In 1967, Hans Bethe was awarded the Nobel Prize for his work on how stars produced energy and light.
Bethe also received the National Medal of Science in 1975, Oersted Medal in 1993, the Bruce Medal in 2001, and the Benjamin Franklin Medal for Distinguished Achievement in the Sciences by the American Philosophical Society posthumously in 2005. Bethe gave the 1993 Bakerian Lecture at the Royal Society on the Mechanism of Supernovae. In 1978 he was elected a Member of the German Academy of Sciences Leopoldina.
Death and Legacy
Hans Bethe died in his home in Ithaca, New York on March 6, 2005, of congestive heart failure. He was survived by his wife Rose and two children. At the time of his death, he was the John Wendell Anderson Professor of Physics, Emeritus at Cornell University.
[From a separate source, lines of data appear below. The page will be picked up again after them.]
Lemma format_shape addr : addr6 addr -> shape6 addr (format6 addr).
Proof.
  intros HA. destruct (split12 addr HA) as (a & b & c & d & D & S & Ha & Hb & Hc & Hd).
  destruct HA as [L F]. destruct (words_of_spec 8 addr L F) as (W & B & N). unfold format6. cbv zeta. rewrite D.
  set (ws := words_of addr) in *. set (w5 := default 0 (ws !! 5%nat)).
  destruct (best_run ws) as [[b0 l]|] eqn:R.
  - destruct (best_run_sound _ _ _ R) as (Hl & pre & post & E & Hb0). subst b0.
    assert (length pre + l + length post = 8)%nat as HL by (rewrite E, !length_app, length_replicate in N; lia).
    rewrite E in W. apply Forall_app in W as [W1 [W2 W3]%Forall_app].
    destruct (encapsulated (Some (length pre, l)) 6 w5) eqn:En.
    + apply encapsulated_inv in En as [[= Hp ->]|[[= Hp ->] E5]]; (destruct pre; [|done]); cbn [app length] in *.
      * destruct post as [|p6 [|p7 [|]]]; try (simpl in HL; lia). rewrite E. cbn. rewrite app_nil_r.
        apply (shape_quad addr []); [done|simpl; lia|done..|]. rewrite S at 1. f_equal. by rewrite <-B, E.
      * destruct post as [|p5 [|p6 [|p7 [|]]]]; try (simpl in HL; lia).
        assert (p5 = 65535) as -> by (subst w5; by rewrite E in E5). subst w5. rewrite E. cbn -[xdec]. rewrite app_nil_r.
        apply (shape_quad addr [65535]); [by repeat constructor|done|done..|]. rewrite S at 1. by rewrite <-B, E.
    + rewrite E, format_gap by done. by apply shape_gap with l; rewrite <-?E.
  - rewrite format_head by (done || by right). rewrite app_nil_r. by apply shape_full.
Qed.
(* ===== verification/Fmemopen.v ===== *)
(** The memory stream of [apue.3e/exercises/fmemopen.c]: [fmemopen] over
    [funopen], with the stream's read, write, seek and close functions, and
    the refinement of a stream open for reading and writing to a bounded
    file. *)
From Stdlib Require Import ZArith Lia.
From stdpp Require Import base list strings numbers.
From S2P Require Import Prelude CString CFile.
Local Open Scope c_scope.

(** [buf] with its bytes; [rsize], [vsize] and [curpos] are [size_t]. *)
Record memstream := mk_ms { ms_buf : bytes; rsize : Z; vsize : Z; curpos : Z; ms_flags : Z }.

Definition MS_READ : Z := 1.
Definition MS_WRITE : Z := 2.
Definition MS_APPEND : Z := 4.
Definition MS_TRUNCATE : Z := 8.
Definition MS_MYBUF : Z := 16.
Definition EBADF : Z := 9.
Definition ENOMEM : Z := 12.
Definition EINVAL : Z := 22.

(** The process: the allocated structure, whether the buffer it allocated is
    live, and [errno]. *)
Record mproc := mk_mproc { m_ms : option memstream; m_mybuf : bool; m_errno : Z }.

Definition set_ms (v : option memstream) (s : mproc) : mproc := mk_mproc v (m_mybuf s) (m_errno s).
Definition set_mybuf (v : bool) (s : mproc) : mproc := mk_mproc (m_ms s) v (m_errno s).
Definition set_merrno (v : Z) (s : mproc) : mproc := mk_mproc (m_ms s) (m_mybuf s) v.
Definition the_ms : M mproc memstream := fun s =>
  match m_ms s with Some ms => Ret ms s | None => Undef "memstream used after free" end.
Definition put_ms (ms : memstream) : M mproc unit := modify (set_ms (Some ms)).
Definition free_ms : M mproc unit := let* _ := the_ms in modify (set_ms None).
Definition free_buf : M mproc unit := fun s =>
  if m_mybuf s then Ret tt (set_mybuf false s) else Undef "free of a buffer not allocated".

(** [flags & bits], as a condition. *)
Definition has (flags bits : Z) : bool := negb (Z.land flags bits =? 0).
Definition RDWR : Z := Z.lor MS_READ MS_WRITE.
Definition min_ (a b : Z) : Z := if a <? b then a else b.

(** The loop of [type_to_flags] with the flags so far; the string without
    its terminator. *)
Fixpoint type_loop (flags : Z) (cp : bytes) : Z :=
  match cp with
  | [] => flags
  | c :: r =>
      if c =? 114 then (if negb (flags =? 0) then 0 else type_loop (Z.lor flags MS_READ) r)
      else if c =? 119 then (if negb (flags =? 0) then 0 else type_loop (Z.lor flags (Z.lor MS_WRITE MS_TRUNCATE)) r)
      else if c =? 97 then (if negb (flags =? 0) then 0 else type_loop (Z.lor flags MS_APPEND) r)
      else if c =? c_plus then (if flags =? 0 then 0 else type_loop (Z.lor flags RDWR) r)
      else if c =? 98 then (if flags =? 0 then 0 else type_loop flags r)
      else 0
  end.
Definition type_to_flags (type : bytes) : Z := type_loop 0 type.

(** [find_end] over the first [len] bytes. *)
Fixpoint find_end (buf : bytes) (len : nat) : M mproc Z :=
  match len with
  | O => ret 0
  | S n =>
      match buf with
      | [] => undef "read past buf"
      | c :: r => if c =? 0 then ret 0 else let* k := find_end r n in ret (1 + k)
      end
  end.

(** [fmemopen]: [ms_mem] says whether the structure can be allocated,
    [buf_mem] is what [malloc(size)] gives, [fp_ok] whether [funopen]
    succeeds.  [true] is a stream. *)
Definition fmemopen (ms_mem : bool) (buf_mem : option bytes) (fp_ok : bool)
    (buf : option bytes) (size : Z) (type : bytes) : M mproc bool :=
  let fail (e : Z) : M mproc bool := modify (set_merrno e);;; ret false in
  if size =? 0 then fail EINVAL
  else if negb ms_mem then fail ENOMEM
  else
    let fl := type_to_flags type in
    put_ms (mk_ms [] 0 0 0 fl);;;
    if fl =? 0 then modify (set_merrno EINVAL);;; free_ms;;; ret false
    else
      let* r := (match buf with
                 | None =>
                     if negb (Z.land fl RDWR =? RDWR) then modify (set_merrno EINVAL);;; free_ms;;; ret None
                     else match buf_mem with
                          | None => modify (set_merrno ENOMEM);;; free_ms;;; ret None
                          | Some b => modify (set_mybuf true);;; ret (Some (b, Z.lor fl MS_MYBUF, 0))
                          end
                 | Some b =>
                     if has fl MS_APPEND then let* e := find_end b (Z.to_nat size) in ret (Some (b, fl, e))
                     else ret (Some (b, fl, 0))
                 end) in
      match r with
      | None => ret false
      | Some (b, fl, pos) =>
          put_ms (mk_ms b size (if has fl MS_APPEND then pos else if has fl MS_TRUNCATE then 0 else size) pos fl);;;
          if negb fp_ok then (if has fl MS_MYBUF then free_buf else skip);;; free_ms;;; ret false
          else ret true
      end.

(** [mstream_read] into a buffer of [len] bytes: the value, and the bytes
    copied. *)
Definition mstream_read (len : Z) : M mproc (Z * bytes) :=
  let* ms := the_ms in
  if negb (has (ms_flags ms) MS_READ) then modify (set_merrno EBADF);;; ret (-1, [])
  else if curpos ms >=? vsize ms then ret (0, [])
  else
    let nr := i32 (min_ (u64 len) (u64 (vsize ms - curpos ms))) in
    if (nr <? 0) || (len <? nr) then undef "memcpy past the caller's buffer"
    else if Z.of_nat (length (ms_buf ms)) <? curpos ms + nr then undef "memcpy past buf"
    else put_ms (mk_ms (ms_buf ms) (rsize ms) (vsize ms) (u64 (curpos ms + nr)) (ms_flags ms));;;
         ret (nr, slice (Z.to_nat (curpos ms)) (Z.to_nat nr) (ms_buf ms)).

(** [ms->buf[i] = 0] *)
Definition poke0 (i : Z) (b : bytes) : M mproc bytes :=
  if (0 <=? i) && (i <? Z.of_nat (length b)) then ret (<[Z.to_nat i := 0]> b) else undef "write past buf".

(** [mstream_write] of the [len] bytes of [src]. *)
Definition mstream_write (src : bytes) (len : Z) : M mproc Z :=
  let* ms := the_ms in
  let fl := ms_flags ms in
  if negb (has fl (Z.lor MS_APPEND MS_WRITE)) then modify (set_merrno EBADF);;; ret (-1)
  else
    let off := i32 (if has fl MS_APPEND then vsize ms else curpos ms) in
    let nw := i32 (min_ (u64 len) (u64 (rsize ms - off))) in
    if (nw <? 0) || (Z.of_nat (length src) <? nw) then undef "memcpy past the caller's buffer"
    else if (off <? 0) || (Z.of_nat (length (ms_buf ms)) <? off + nw) || (2 ^ 31 <=? off + nw) then undef "memcpy past buf"
    else
      let buf := splice (Z.to_nat off) (take (Z.to_nat nw) src) (ms_buf ms) in
      let curpos := off + nw in
      let* bv := (if curpos >? vsize ms then
                    if (Z.land fl RDWR =? RDWR) && (curpos <? rsize ms)
                    then let* b := poke0 curpos buf in ret (b, curpos) else ret (buf, curpos)
                  else ret (buf, vsize ms)) in
      let* b := (if has fl (Z.lor MS_WRITE MS_APPEND) && negb (has fl MS_READ) then
                   if curpos <? rsize ms then poke0 curpos bv.1 else poke0 (rsize ms - 1) bv.1
                 else ret bv.1) in
      put_ms (mk_ms b (rsize ms) bv.2 curpos fl);;; ret nw.

(** [mstream_seek]; [off] is an [int], [pos] 64 bits wide. *)
Definition mstream_seek (pos : Z) (w : whence) : M mproc Z :=
  let* ms := the_ms in
  let off := i32 (match w with
                  | SEEK_SET => pos
                  | SEEK_END => u64 (vsize ms + pos)
                  | SEEK_CUR => u64 (curpos ms + pos)
                  end) in
  if (off <? 0) || (off >? vsize ms) then modify (set_merrno EINVAL);;; ret (-1)
  else put_ms (mk_ms (ms_buf ms) (rsize ms) (vsize ms) off (ms_flags ms));;; ret off.

Definition mstream_close : M mproc Z :=
  let* ms := the_ms in
  (if has (ms_flags ms) MS_MYBUF then free_buf else skip);;; free_ms;;; ret 0.

(** * The bounded file a stream is *)

(** The calls stdio makes on the stream. *)
Inductive mop := ORead (n : nat) | OWrite (bs : bytes) | OSeek (pos : Z) (w : whence).
Definition INT_MAX : Z := 2 ^ 31 - 1.
Definition op_ok (o : mop) : Prop :=
  match o with
  | ORead n => Z.of_nat n <= INT_MAX
  | OWrite bs => Z.of_nat (length bs) <= INT_MAX
  | OSeek pos _ => - 2 ^ 31 <= pos <= INT_MAX
  end.

Definition run_op (o : mop) : M mproc (Z * bytes) :=
  match o with
  | ORead n => mstream_read (Z.of_nat n)
  | OWrite bs => let* n := mstream_write bs (Z.of_nat (length bs)) in ret (n, [])
  | OSeek pos w => let* n := mstream_seek pos w in ret (n, [])
  end.
Fixpoint run_ops (os : list mop) : M mproc (list (Z * bytes)) :=
  match os with
  | [] => ret []
  | o :: os => let* r := run_op o in let* rs := run_ops os in ret (r :: rs)
  end.

(** The same calls on a file of at most [cap] bytes, whose writes go to the
    end when [app] is set, and whose offset may not pass the end. *)
Definition file_op (cap : nat) (app : bool) (o : mop) (f : file) : (Z * bytes) * file :=
  match o with
  | ORead n => let r := fread f n in ((Z.of_nat (length r.1), r.1), r.2)
  | OWrite bs =>
      let f := if app then mk_file (f_data f) (f_size f) else f in
      let w := take (cap - f_pos f) bs in
      ((Z.of_nat (length w), []), fwrite f w)
  | OSeek pos w =>
      match lseek f pos w with
      | Some (p, f') => if Z.of_nat (f_size f) <? p then ((-1, []), f) else ((p, []), f')
      | None => ((-1, []), f)
      end
  end.
Fixpoint file_ops (cap : nat) (app : bool) (os : list mop) (f : file) : list (Z * bytes) * file :=
  match os with
  | [] => ([], f)
  | o :: os => let r := file_op cap app o f in let rs := file_ops cap app os r.2 in (r.1 :: rs.1, rs.2)
  end.

Section stream.
Implicit Types (ms : memstream) (f : file) (s : mproc) (buf : bytes).

Record ms_inv ms : Prop := {
  inv_len : Z.of_nat (length (ms_buf ms)) = rsize ms;
  inv_cap : 0 < rsize ms <= INT_MAX;
  inv_pos : 0 <= curpos ms <= vsize ms;
  inv_end : vsize ms <= rsize ms }.

(** The stream as a file: the first [vsize] bytes of the buffer. *)
Definition view ms : file := mk_file (take (Z.to_nat (vsize ms)) (ms_buf ms)) (Z.to_nat (curpos ms)).

Lemma i32_small x : - 2 ^ 31 <= x <= INT_MAX -> i32 x = x.
Proof. intros. apply wraps_small; unfold INT_MAX in *; lia. Qed.
Lemma u64_small x : 0 <= x <= 2 ^ 32 -> u64 x = x.
Proof. intros. apply wrapu_small. lia. Qed.

Lemma min_spec a b : min_ a b = Z.min a b.
Proof. unfold min_. destruct (Z.ltb_spec a b); lia. Qed.

Lemma view_size ms : ms_inv ms -> f_size (view ms) = Z.to_nat (vsize ms).
Proof. intros [L C P E]. unfold f_size, view. cbn [f_data]. rewrite length_take. lia. Qed.

Lemma read_run s ms (n : nat) : m_ms s = Some ms -> ms_inv ms -> has (ms_flags ms) MS_READ = true -> Z.of_nat n <= INT_MAX ->
  exists ms', mstream_read (Z.of_nat n) s = Ret (file_op (Z.to_nat (rsize ms)) false (ORead n) (view ms)).1 (set_ms (Some ms') s) /\
    ms_inv ms' /\ view ms' = (fread (view ms) n).2 /\ ms_flags ms' = ms_flags ms /\ rsize ms' = rsize ms.
Proof.
  intros Es Hi Hf Hn. pose proof Hi as [L C P E]. unfold mstream_read, the_ms.
  rewrite (bind_run _ _ _ ms s) by (by rewrite Es). rewrite Hf. cbn [negb]. unfold file_op, fread. cbn [f_pos f_data view fst snd].
  rewrite Z.geb_leb. destruct (Z.leb_spec (vsize ms) (curpos ms)).
  - exists ms. assert (slice (Z.to_nat (curpos ms)) n (take (Z.to_nat (vsize ms)) (ms_buf ms)) = []) as ->.
    { unfold slice. rewrite drop_ge; [by rewrite take_nil|]. rewrite length_take. lia. }
    split; [by destruct s; simpl in *; subst|]. split; [done|]. split; [|done]. unfold view. simpl. f_equal. lia.
  - rewrite (u64_small (Z.of_nat n)), (u64_small (vsize ms - curpos ms)), min_spec by (unfold INT_MAX in *; lia).
    rewrite i32_small by lia. set (nr := Z.min _ _).
    destruct (Z.ltb_spec nr 0), (Z.ltb_spec (Z.of_nat n) nr); try lia. cbn [orb].
    destruct (Z.ltb_spec (Z.of_nat (length (ms_buf ms))) (curpos ms + nr)); [lia|].
    assert (slice (Z.to_nat (curpos ms)) n (take (Z.to_nat (vsize ms)) (ms_buf ms)) = slice (Z.to_nat (curpos ms)) (Z.to_nat nr) (ms_buf ms)) as Es2.
    { unfold slice. rewrite skipn_firstn_comm, take_take. f_equal. lia. }
    rewrite Es2. assert (length (slice (Z.to_nat (curpos ms)) (Z.to_nat nr) (ms_buf ms)) = Z.to_nat nr) as Lr.
    { unfold slice. rewrite length_take, length_drop. lia. }
    rewrite Lr, Z2Nat.id by lia. rewrite u64_small by (unfold INT_MAX in *; lia).
    eexists. split; [reflexivity|]. split; [split; cbn; lia|]. split; [|done]. unfold view. cbn. f_equal. lia.
Qed.

Lemma take_splice (off v : nat) (w buf : bytes) : (off <= v)%nat -> (v <= length buf)%nat -> (off + length w <= length buf)%nat ->
  take (Nat.max v (off + length w)) (splice off w buf) = splice off w (take v buf).
Proof.
  intros H1 H2 H3. unfold splice. rewrite length_take. replace (off - length buf)%nat with 0%nat by lia.
  replace (off - v `min` length buf)%nat with 0%nat by lia. cbn [replicate app].
  rewrite take_app, !take_take, length_take, skipn_firstn_comm.
  replace ((v `max` (off + length w)) `min` off)%nat with off by lia. replace (off `min` v)%nat with off by lia.
  f_equal. rewrite take_app, (take_ge w) by lia. f_equal. f_equal. lia.
Qed.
‘Bethe’s Bible’ was three long papers written for the ‘Journal Reviews of Modern Physics’ in 1936-37. The ‘Bible’ was nearly 500 pages long and it was a comprehensive review of the state of nuclear physics at that time. They were republished as a book 50 years later. ‘Energy Production in Stars’ was published in ‘Physical Review’ in 1939. In this paper, Bethe described the process in which sun-like stars merge helium and hydrogen which produces energy that gives off vast amounts of light and heat.
Bethe helped elucidate the properties of neutrinos and explained the observed rate of neutrino emission by the Sun. With the American physicist Gerald Brown, he worked to understand why massive old stars can suddenly become supernovas.
Cornell named the third of five new residential colleges, each of which is named after a distinguished former member of the Cornell faculty, Hans Bethe House after him, as was the Hans Bethe Center, 322 4th St. NE, Washington, DC, home to the Council for a Livable World, where Bethe was a longtime board member, and the Bethe Center for Theoretical Physics at University of Bonn in Germany. He also has an asteroid, 30828 Bethe, that was discovered in 1990 named after him, as was the American Physical Society’s Hans Bethe Prize.